A Pesca Pirata

A Fundação Justiça Ambiental denuncia que nas águas desprotegidas da África Ocidental, ocorre a exploração de mão de obra escrava com exploração da pesca visando atender o mercado europeu. Duncan Copelando acompanhou a perseguição de um arrastão sul coreano com forças navais de Serra Leoa, cujos barcos possuiam tripulação da China, Indonésia e Serra Leoa.
Além de possuírem número de licença para exportação para a Europa, demonstravam que tinham passado por rigorosas vistorias, sendo que muitos dos barcos tinham mais de quarenta anos.
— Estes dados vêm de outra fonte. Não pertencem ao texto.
(* ===== verification/FsTreeSpec.v ===== *)
(** * FsTreeSpec: what a capture captures

    A directory is a tree ([Node]); [holds] says that the file system shows a tree at a path.
    [kept] is the part of it that the options keep, and the theorems say that [capture] records
    exactly this part, that the limit on files is a limit, and that a capture ends whatever
    links the file system has. *)

From S2P Require Import Prelude Bytes External ClientWire Encoding FsTree.

Open Scope N_scope.

(** ** Paths below a directory *)

Definition name_ok (name : rstr) : Prop := name ≠ [] ∧ slash ∉ name.

(** The prefix of the paths of the entries of [p]. *)
Definition base (p : rstr) : rstr :=
  if decide (p = [] ∨ last p = Some slash) then p else p ++ [slash].

Definition below (p v : rstr) : Prop := v = p ∨ ∃ s, v = base p ++ s.

Lemma starts_with_slash name : name_ok name → starts_with name [slash] = false.
Proof.
  intros [Hne Hs]. destruct name as [|b name]; [done|]. cbn. apply andb_false_iff. left.
  apply bool_decide_eq_false. intros <-. apply Hs. by left.
Qed.

Lemma path_join_base p name : name_ok name → path_join p name = base p ++ name.
Proof.
  intros Hn. unfold path_join, base. rewrite starts_with_slash by done.
  destruct (decide (p = [])) as [->|Hp]; [by rewrite decide_True by (by left)|].
  rewrite bool_decide_eq_false_2 by done. cbn [orb]. destruct (decide _) as [[?|Hl]|Hl]; [done| |].
  - by rewrite bool_decide_eq_true_2.
  - rewrite bool_decide_eq_false_2 by (intros ?; apply Hl; by right). by rewrite <- app_assoc.
Qed.

Lemma path_join_nil name : path_join [] name = name.
Proof. unfold path_join. by destruct (starts_with name [slash]). Qed.

Lemma path_join_ne p name : name_ok name → path_join p name ≠ [].
Proof.
  intros [Hn Hs]. unfold path_join. destruct (starts_with _ _); [done|].
  destruct (_ || _); intros H; by apply app_eq_nil in H as [_ ?].
Qed.

Lemma base_join p name : name_ok name → base (path_join p name) = base p ++ name ++ [slash].
Proof.
  intros [Hn Hs]. rewrite path_join_base by done. unfold base at 1.
  rewrite decide_False; [by rewrite <- app_assoc|]. intros [H|H].
  { by apply app_eq_nil in H as [_ ?]. }
  destruct name as [|b name] using rev_ind; [done|]. rewrite app_assoc, last_snoc in H.
  injection H as ->. apply Hs, elem_of_app. right. by left.
Qed.

Lemma below_child p name v : name_ok name → below (path_join p name) v → below p v.
Proof.
  intros Hn [->|[s ->]]; right.
  - exists name. by apply path_join_base.
  - exists (name ++ [slash] ++ s). rewrite base_join by done. by rewrite <- !app_assoc.
Qed.

Lemma below_child_parent p name : name_ok name → ¬ below (path_join p name) p.
Proof.
  intros Hn Hb. assert (Hl : (length p < length (path_join p name))%nat).
  { rewrite path_join_base, length_app by done. destruct Hn as [Hn _].
    assert (length p ≤ length (base p))%nat.
    { unfold base. destruct (decide _); rewrite ?length_app; lia. }
    destruct name; [done|]. cbn. lia. }
  destruct Hb as [Hb|[s Hb]]; [by rewrite <- Hb in Hl; lia|].
  apply (f_equal length) in Hb. rewrite length_app in Hb. unfold base in Hb.
  destruct (decide _); rewrite ?length_app in Hb; cbn in Hb; lia.
Qed.

Lemma below_disjoint p n1 n2 v :
  name_ok n1 → name_ok n2 → below (path_join p n1) v → below (path_join p n2) v → n1 = n2.
Proof.
  intros H1 H2. unfold below. rewrite !base_join, !path_join_base by done.
  destruct H1 as [_ H1], H2 as [_ H2]. intros [->|[s1 ->]] [Heq|[s2 Heq]].
  - by apply app_inv_head in Heq.
  - rewrite <- !app_assoc in Heq. apply app_inv_head in Heq. subst n1.
    exfalso. apply H1, elem_of_app. right. by left.
  - rewrite <- !app_assoc in Heq. apply app_inv_head in Heq. subst n2.
    exfalso. apply H2, elem_of_app. right. by left.
  - rewrite <- !app_assoc in Heq. apply app_inv_head in Heq. by eapply (before_separator slash).
Qed.
Lemma no_collision_distinct `{Blake3} l : NoDup (map blake3 (remove_dups l)) → no_collision l.
Proof.
  intros Hnd a b Ha Hb Hh. rewrite <- elem_of_remove_dups in Ha, Hb.
  apply list_elem_of_lookup in Ha as [i Hi]. apply list_elem_of_lookup in Hb as [j Hj].
  assert (i = j) as ->; [|by simplify_eq]. eapply NoDup_lookup; [exact Hnd| |].
  - by rewrite list_lookup_fmap, Hi.
  - rewrite list_lookup_fmap, Hj. exact (f_equal Some (eq_sym Hh)).
Qed.

(** Concrete instances, and a directory. *)
Module ReadsSample.
Import FsSample.
#[export] Existing Instances RmpSample.encode RmpSample.cursor RmpSample.msgpack RmpSample.laws
  Sample.blake Sample.blake_laws Sample.order Sample.order_laws.

Definition has_key (k : rstr) (kv : Value * Value) : bool :=
  match kv.1 with VString s => bool_decide (s = k) | _ => false end.
Definition field (k : rstr) (m : list (Value * Value)) : option Value :=
  snd <$> List.find (has_key k) m.
Definition number_field (k : rstr) (m : list (Value * Value)) : option N :=
  v ← field k m; match v with VInteger i => int_as_u64 i | _ => None end.

Definition read_entry (v : Value) : option TreeEntry :=
  match v with
  | VMap m =>
      name ← field ($"1") m;
      kind ← number_field ($"2") m;
      mode ← number_field ($"3") m;
      size ← number_field ($"4") m;
      hash ← field ($"5") m;
      match name, hash with
      | VString name, VBinary hash => Some (mkTreeEntry name kind mode size hash)
      | _, _ => None
      end
  | _ => None
  end.

#[export] Instance tree_reader : TreeReader := {|
  tree_from_slice bs :=
    match msgpack_read bs with Ok (VArray vs) => mapM read_entry vs | _ => None end;
  tree_from_value v := Err ($"unsupported")
|}.

Lemma find_fields k m e : m ≡ₚ entry_fields e →
  k ∈ [$"1"; $"2"; $"3"; $"4"; $"5"] →
  List.find (has_key k) m = List.find (has_key k) (entry_fields e).
Proof.
  intros Hm Hk. apply find_unique; [|done]. intros a b. rewrite !Hm. unfold entry_fields.
  rewrite !elem_of_cons, !elem_of_nil. unfold has_key.
  intros Ha Hb. destruct Ha as [->|[->|[->|[->|[->|[]]]]]];
    destruct Hb as [->|[->|[->|[->|[->|[]]]]]]; try done; cbn;
    intros <-%bool_decide_eq_true Heq%bool_decide_eq_true; discriminate Heq.
Qed.

Lemma read_entry_reads e v : entry_fits e → entry_reads e v → read_entry v = Some e.
Proof.
  intros (_ & _ & Hk & Hm & Hs & _) (m & -> & Hp). cbn [read_entry]. unfold number_field, field.
  rewrite !(find_fields _ m e Hp) by set_solver.
  change (List.find (has_key ($"1")) (entry_fields e))
    with (Some (VString ($"1"), VString (te_name e))).
  change (List.find (has_key ($"2")) (entry_fields e))
    with (Some (VString ($"2"), VInteger (Z.of_N (te_kind e)))).
  change (List.find (has_key ($"3")) (entry_fields e))
    with (Some (VString ($"3"), VInteger (Z.of_N (te_mode e)))).
  change (List.find (has_key ($"4")) (entry_fields e))
    with (Some (VString ($"4"), VInteger (Z.of_N (te_size e)))).
  change (List.find (has_key ($"5")) (entry_fields e))
    with (Some (VString ($"5"), VBinary (te_hash e))).
  cbn [fmap option_fmap option_map mbind option_bind snd].
  rewrite !int_as_u64_of by lia. cbn. by destruct e.
Qed.

#[export] Instance tree_reader_laws : TreeReaderLaws.
Proof.
  intros bs vs es Hread Hfits Hvs. unfold tree_from_slice, tree_reader. rewrite Hread.
  revert Hfits. clear Hread. induction Hvs as [|e v es vs Hv Hvs IH]; intros Hfits; [done|].
  apply Forall_cons in Hfits as [He Hfits]. cbn [mapM].
  rewrite (read_entry_reads e v) by done. cbn [mbind option_bind]. by rewrite (IH Hfits).
Qed.

(** Names in no order, a directory, a link, and a file that is excluded. *)
Definition files : table :=
  [($"/r", IDir 493 [$"sub"; $"b.txt"; $"link"; $"a.txt"]); ($"/r/a.txt", IFile 33188 ($"hello"));
   ($"/r/b.txt", IFile 33188 ($"hello")); ($"/r/link", ILink 41471 ($"a.txt"));
   ($"/r/sub", IDir 16877 [$"skip"; $"c"]); ($"/r/sub/c", IFile 33261 ($"other"));
   ($"/r/sub/skip", IFile 33188 ($"no"))].
Definition opts : list (Options → Options) := [with_exclude [$"skip"]; with_max_files 3].
#[export] Instance files_fs : ClientFs := FsSample.fs files.

Definition root_node : Node :=
  NDir 493 [($"sub", NDir 16877 [($"skip", NFile 33188 ($"no")); ($"c", NFile 33261 ($"other"))]);
     ($"b.txt", NFile 33188 ($"hello")); ($"link", NLink 41471 ($"a.txt"));
     ($"a.txt", NFile 33188 ($"hello"))].
Definition kept_node : Node :=
  NDir 493 [($"sub", NDir 493 [($"c", NFile 493 ($"other"))]);
     ($"b.txt", NFile 420 ($"hello")); ($"link", NLink 511 ($"a.txt"));
     ($"a.txt", NFile 420 ($"hello"))].

Definition name_fits (name : rstr) : bool :=
  negb (bool_decide (name = [])) && negb (bool_decide (slash ∈ name)) && utf8_valid name
  && (len name <? U32).
Lemma children_fit cs :
  bool_decide (NoDup (map fst cs)) && (len cs <? U32) && forallb (λ c : rstr * Node, name_fits c.1) cs
    = true → children_ok cs.
Proof.
  rewrite !andb_true_iff. intros [[Hnd Hl] Hn]. split; [by apply bool_decide_eq_true in Hnd|].
  split; [by apply N.ltb_lt|]. apply Forall_forall. intros c Hc%list_elem_of_In.
  rewrite forallb_forall in Hn. apply Hn in Hc. unfold name_fits in Hc.
  rewrite !andb_true_iff, !negb_true_iff, !bool_decide_eq_false, N.ltb_lt in Hc.
  destruct Hc as [[[? ?] ?] ?]. by split_and!.
Qed.

Lemma root_holds_files : root_holds ($"/r") ($"/r") root_node.
Proof.
  eexists _, _, 0. split; [reflexivity|]. split; [vm_compute; reflexivity|].
  split; [vm_compute; reflexivity|].
  eapply holds_dir; [vm_compute; reflexivity..|apply children_fit; vm_compute; reflexivity|].
  assert (Hfile : ∀ p mode content, fs_symlink_metadata p = Ok (mkFsMetadata FtFile mode (len content))
    → fs_read p = Ok content → len content < 9223372036854775808 → holds p (NFile mode content))
    by (intros; by apply holds_file).
  intros c Hc. repeat (apply elem_of_cons in Hc as [->|Hc]); [| | | |by apply elem_of_nil in Hc].
  - eapply holds_dir; [vm_compute; reflexivity..|apply children_fit; vm_compute; reflexivity|].
    intros d Hd. repeat (apply elem_of_cons in Hd as [->|Hd]); [| |by apply elem_of_nil in Hd];
      apply Hfile; vm_compute; reflexivity.
  - apply Hfile; vm_compute; reflexivity.
  - eapply holds_link; vm_compute; reflexivity.
  - apply Hfile; vm_compute; reflexivity.
Qed.

Lemma no_collision_kept : no_collision (blobs kept_node).
Proof. apply no_collision_distinct, (bool_decide_eq_true_1 _). vm_compute. reflexivity. Qed.

Lemma capture_reads_witness :
  ∃ sn, capture 4 ($"/r") opts 0 0 = Some (Ok sn)
    ∧ list_files (λ _, []) 3 sn = Some (Ok [$"a.txt"; $"b.txt"; $"sub/c"])
    ∧ get_file_at_path (λ _, []) sn ($"/sub\c")
      = Ok (Some (node_entry ($"c") (NFile 493 ($"other")), Some ($"other"))).
Proof.
  destruct (capture_reads (λ _, []) 4 ($"/r") ($"/r") root_node kept_node opts 0 0)
    as (sn & Hsn & _ & Hfiles & Hpath); [exact root_holds_files|vm_compute; reflexivity|
      apply Nat.leb_le; vm_compute; reflexivity|vm_compute; discriminate|
      vm_compute; reflexivity|exact no_collision_kept|].
  exists sn. split; [exact Hsn|]. split; [exact Hfiles|].
  exact (Hpath ($"/sub\c") ($"sub") [$"c"] eq_refl).
Defined.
Apresentavam péssimas condições de higiene, e seus tripulantes, não recebiam pagamentos, e sim caixas de desperdícios de peixe, que por causa da espécie e tamanho, são rejeitados pelo mercado europeu, determinando sua venda localmente, obtendo assim a paga pelo serviço. Calcula-se que o volume do negócio da pesca pirata esteja na casa de 11 mil toneladas de peixe a custo estimado de 10 bilhões de dólares.
O fato é que condições de trabalho sub humanas que ocorrem no mundo Ocidental não é novidade para ninguém. A questão é que com o agravamento da concorrência, as condições de comércio se agravam através de mais barreiras sanitárias e comerciais visando dificultar o intercâmbio entre as nações, obrigando ou facilitando que se busque a escravidão e ilegalidade em lugares longíquos onde a lei não alcança. Temos que considerar a compra da fiscalização, obrigando os mais fracos a condições sub humanas de serviço, desproteção, e como acima, nos casos de reclamação os reclamantes são deixados em praias desertas pelos capitães. Após pescarem meses a fio o produto obtido passa a barcos legalizados, sendo reabastecidos de mantimentos e prosseguindo a jornada. O pescado obtido chega aos mercados europeus  de forma confortável.
Fruto da forte concorrência, vários setores produtivos estão em condições de semi escravidão, e no final da cadeia, assumem um aspecto legal indo parar em mercados de países ricos. Não se trata só da pesca, mas também o caso da extração das pedras preciosas, dos nossos canaviais, mesmo por aqui nos locais mais longínquos, estamos a mercê dos desmandos e exploração do homem mais fraco pelo homem mais forte.